(INSTRUCTIONS TO FOLLOW):
Locate the line that contains "Definition ctl_bfd_poll_down (c". Print it and each following line through the end of the listing, verbatim, and nothing more.
=== Begin Enclosure ===
Lemma root_mark_bits g : has (root_mark g) SLOT_ETREE_LEAF = false ∧
  has (root_mark g) SLOT_ETREE_ROOT = bool_decide (is_Some (sg_leaf g)) || sg_root_only g.
Proof. unfold root_mark. by destruct (bool_decide _ || _). Qed.

Definition root_serving (t : EsTable) (g : SlotGroup) (in_es : Z) : option Z :=
  match es_slot t g in_es with Some k => Some k | None => sg_plain g end.

(** Any slot but the leaf one: what it serves for roots decides. *)
Lemma serving_not_leaf t g in_es from_leaf k (b : bool) : sg_leaf g ≠ Some k →
  b = bool_decide (root_serving t g in_es = Some k) →
  (if from_leaf && has (root_mark g) SLOT_ETREE_ROOT then false else b)
  = bool_decide (serving t g in_es from_leaf = Some k).
Proof.
  intros Hk ->. unfold serving. fold (root_serving t g in_es). destruct (root_mark_bits g) as [_ ->].
  destruct from_leaf; cbn [andb]; [|done]. destruct (sg_leaf g) as [l|].
  - rewrite bool_decide_true by done. cbn [orb]. symmetry. by apply bool_decide_eq_false.
  - rewrite bool_decide_false by (by intros []). cbn [orb]. by destruct (sg_root_only g).
Qed.

Lemma es_row_serving t g e oif in_es : ids_ok t → known t g → distinct g → sg_es g !! e = Some oif →
  (id_of t e + 1 =? in_es) = bool_decide (root_serving t g in_es = Some oif).
Proof.
  intros Ht Hk Hd He. pose proof (es_slot_spec t g in_es) as Hspec.
  apply Bool.eq_iff_eq_true. rewrite Z.eqb_eq, bool_decide_eq_true. unfold root_serving. split.
  - intros Heq. by rewrite (proj2 (Hspec oif Ht Hk)) by eauto.
  - destruct (es_slot t g in_es) as [k|] eqn:Hs.
    + intros [= ->]. destruct (proj1 (Hspec oif Ht Hk) eq_refl) as (e' & He' & Hid'). rewrite <- Hid'.
      f_equal. f_equal. by eapply (di_es g Hd).
    + intros Hp. by destruct (di_plain _ Hd e oif Hp).
Qed.
(* ===== verification/Echo.v ===== *)
(** * The BFD Echo originator ([crates/cradle/src/bfd_echo.rs])

    The transmit half of BFD Echo: the session table the control plane fills,
    the frames, and the 10 ms tick that sends due Echoes and reports the
    sessions whose peer never answered.  The reflector and the detector are
    [Bfd]'s.  Times are nanoseconds of the monotonic clock; the sockets, the
    neighbour tables and the wall clock are the arguments [EchoEnv]. *)

From S2P Require Import Prelude.
From S2P Require Import Contract.
From S2P Require Import Bpf.
From S2P Require Import Bfd.
From S2P Require Import Maps.
From S2P Require Import MapRefs.
From S2P Require Import Dataplane.
From S2P Require Import L7.
From S2P Require Import Control.

(** ** Checksums *)

(** The big-endian words of [data]; an odd last byte is the high one. *)
Fixpoint be_words (data : bytes) : Z :=
  match data with
  | x :: y :: data => of_be [x; y] + be_words data
  | [x] => x ≪ 8
  | [] => 0
  end.

(** [while sum >> 16 != 0]: a 32-bit sum folds in at most two rounds. *)
Fixpoint fold_carries (fuel : nat) (sum : Z) : Z :=
  match fuel with
  | O => sum
  | S fuel => if sum ≫ 16 =? 0 then sum else fold_carries fuel ((sum .& 0xffff) + (sum ≫ 16))
  end.

Definition checksum (data : bytes) (initial : Z) : Z :=
  0xffff - wrap 16 (fold_carries 3 (initial + be_words data)).

(** Over the pseudo-header: [udp_checksum] and [udp_checksum_v6] add the same
    words in another order. *)
Definition udp_checksum (src dst udp : bytes) : Z :=
  let ck := checksum udp (be_words src + be_words dst + IPPROTO_UDP + Z.of_nat (length udp)) in
  if ck =? 0 then 0xffff else ck.
Definition udp_checksum_v6 (src dst udp : bytes) : Z :=
  let ck := checksum udp (be_words src + be_words dst + Z.of_nat (length udp) + IPPROTO_UDP) in
  if ck =? 0 then 0xffff else ck.

(** ** Frames *)

Definition ECHO_TTL : Z := 255.
Definition IP_HLEN : Z := 20.
Definition IP6_HLEN : Z := 40.
Definition UDP_HLEN : Z := 8.
Definition PAYLOAD_LEN : Z := 4 + 4 + 4 + 8.

Definition echo_payload (discr seq ts : Z) : bytes :=
  to_be 4 ECHO_MAGIC ++ to_be 4 discr ++ to_be 4 seq ++ to_be 8 ts.

Definition echo_udp (ck payload : bytes) : bytes :=
  to_be 2 BFD_ECHO_PORT ++ to_be 2 BFD_ECHO_PORT ++ to_be 2 (UDP_HLEN + PAYLOAD_LEN) ++ ck ++ payload.

(** Version and length, DSCP CS6, total length, no identification, TTL 255,
    UDP, the checksum, source and destination. *)
Definition echo_ip (ck local : bytes) : bytes :=
  [0x45] ++ [0xc0] ++ to_be 2 (IP_HLEN + UDP_HLEN + PAYLOAD_LEN) ++ [0; 0] ++ [0; 0]
  ++ [ECHO_TTL] ++ [IPPROTO_UDP] ++ ck ++ local ++ local.

Definition build_echo (if_mac dst_mac local : bytes) (discr seq ts : Z) : bytes :=
  let pl := echo_payload discr seq ts in
  dst_mac ++ if_mac ++ to_be 2 ETH_P_IP
  ++ echo_ip (to_be 2 (checksum (echo_ip [0; 0] local) 0)) local
  ++ echo_udp (to_be 2 (udp_checksum local local (echo_udp [0; 0] pl))) pl.

Definition echo_ip6 (local : bytes) : bytes :=
  [0x60; 0; 0; 0] ++ to_be 2 (UDP_HLEN + PAYLOAD_LEN) ++ [IPPROTO_UDP] ++ [ECHO_TTL] ++ local ++ local.

Definition build_echo_v6 (if_mac dst_mac local : bytes) (discr seq ts : Z) : bytes :=
  let pl := echo_payload discr seq ts in
  dst_mac ++ if_mac ++ to_be 2 ETH_P_IPV6 ++ echo_ip6 local
  ++ echo_udp (to_be 2 (udp_checksum_v6 local local (echo_udp [0; 0] pl))) pl.

Definition echo_frame (if_mac dst_mac : bytes) (local : IpAddr) (discr seq ts : Z) : bytes :=
  match local with
  | V4 l => build_echo if_mac dst_mac l discr seq ts
  | V6 l => build_echo_v6 if_mac dst_mac l discr seq ts
  end.

(** ** Sessions *)

Inductive EchoCmd : Type :=
| EchoAdd (discr : Z) (oif : string) (local peer : IpAddr) (tx detect : Z)
| EchoDel (discr : Z).

Record EchoSession := mkEchoSession {
  se_oif : string; se_local : IpAddr; se_peer : IpAddr; se_peer_mac : option bytes;
  se_tx : Z; se_detect : Z; se_next_tx : Z; se_added : Z; se_seq : Z }.

(** The engine: the sessions, the interfaces whose socket is open with our
    MAC on them, and the frames handed to the sockets. *)
Record BfdEchoEngine := mkEngine {
  en_sessions : gmap Z EchoSession; en_io : gmap string bytes; en_sent : list (string * bytes) }.

Definition set_sessions f e := mkEngine (f (en_sessions e)) (en_io e) (en_sent e).

Definition handle_echo (now : Z) (cmd : EchoCmd) (e : BfdEchoEngine) : BfdEchoEngine :=
  match cmd with
  | EchoAdd discr oif local peer tx detect =>
      set_sessions <[discr := mkEchoSession oif local peer None tx detect now now 0]> e
  | EchoDel discr => set_sessions (delete discr) e
  end.

(** What one tick finds outside: the clock, the neighbour caches, whether a
    socket can be opened on an interface (our MAC there), and for each
    session the wall clock, in microseconds, when its frame is built and
    when its next transmission is drawn. *)
Record EchoEnv := mkEchoEnv {
  ev_now : Z; ev_mac : string → IpAddr → option bytes; ev_open : string → option bytes;
  ev_ts : Z → Z; ev_wall : Z → Z }.

(** 75-100% of [base]. *)
Definition jitter (micros base : Z) : Z := base * (75 + micros mod 26) / 100.

(** The socket on [oif], opened on first use. *)
Definition io_for (ev : EchoEnv) (oif : string) (e : BfdEchoEngine) : BfdEchoEngine * option bytes :=
  match en_io e !! oif with
  | Some mac => (e, Some mac)
  | None =>
      match ev_open ev oif with
      | Some mac => (mkEngine (en_sessions e) (<[oif := mac]> (en_io e)) (en_sent e), Some mac)
      | None => (e, None)
      end
  end.

Definition transmit (ev : EchoEnv) (discr : Z) (s : EchoSession) (mac : bytes) (e : BfdEchoEngine) : BfdEchoEngine :=
  let '(e, io) := io_for ev (se_oif s) e in
  match io with
  | Some if_mac =>
      mkEngine (en_sessions e) (en_io e)
        (en_sent e ++ [(se_oif s, echo_frame if_mac mac (se_local s) discr (se_seq s) (ev_ts ev discr))])
  | None => e
  end.

(** A due session: resolve the peer once, send if that and the socket are
    there, and schedule the next Echo either way. *)
Definition send_due (ev : EchoEnv) (discr : Z) (s : EchoSession) (e : BfdEchoEngine) : BfdEchoEngine :=
  let mac := match se_peer_mac s with Some m => Some m | None => ev_mac ev (se_oif s) (se_peer s) end in
  let e := match mac with Some m => transmit ev discr s m e | None => e end in
  set_sessions <[discr := mkEchoSession (se_oif s) (se_local s) (se_peer s) mac (se_tx s) (se_detect s)
                   (ev_now ev + jitter (ev_wall ev discr) (se_tx s)) (se_added s) (wrap 32 (se_seq s + 1))]> e.

(** One session of the tick; the second component collects the sessions
    past their bootstrap window. *)
Definition tick_session (ev : EchoEnv) (st : BfdEchoEngine * list Z) (discr : Z) : BfdEchoEngine * list Z :=
  let '(e, down) := st in
  match en_sessions e !! discr with
  | None => (e, down)
  | Some s =>
      let e := if se_next_tx s <=? ev_now ev then send_due ev discr s e else e in
      (e, if se_detect s <? ev_now ev - se_added s then down ++ [discr] else down)
  end.

(** [order] is the order the session table is iterated in. *)
Definition tick_sessions (ev : EchoEnv) (order : list Z) (e : BfdEchoEngine) : BfdEchoEngine * list Z :=
  foldl (tick_session ev) (e, []) order.

Section echo.
Context `{HostOps} `{Regex} `{MapSys}.

Definition echo_tick (ev : EchoEnv) (order : list Z) (e : BfdEchoEngine) : M Run DpErr BfdEchoEngine :=
  let '(e, down) := tick_sessions ev order e in
  _ ← for_each (λ _ discr, bfd_echo_mark_down discr) 0 down;
  mret e.

(** The control plane's side; the command goes to the engine's channel. *)
Definition ctl_bfd_echo_arm (discr : Z) (oif : string) (local peer : IpAddr) (tx detect : Z) : Ctrl EchoCmd :=
  _ ← on_dp (bfd_echo_arm discr local (Z.min detect (2 ^ 64 - 1)));
  mret (EchoAdd discr oif local peer tx detect).
Definition ctl_bfd_echo_disarm (discr : Z) : Ctrl EchoCmd :=
  _ ← on_dp (bfd_echo_disarm discr); mret (EchoDel discr).
Definition ctl_bfd_detect_arm (discr detect_ns : Z) : Ctrl unit := on_dp (bfd_detect_arm discr detect_ns).
Definition ctl_bfd_detect_disarm (discr : Z) : Ctrl unit := on_dp (bfd_detect_disarm discr).
Definition ctl_bfd_poll_down (c : Control) : list (Z * Z) := bfd_poll_down (now (c_run c)).
End echo.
=== End Enclosure ===
(RESULT OF THIS EXERCISE):
Definition ctl_bfd_poll_down (c : Control) : list (Z * Z) := bfd_poll_down (now (c_run c)).
End echo.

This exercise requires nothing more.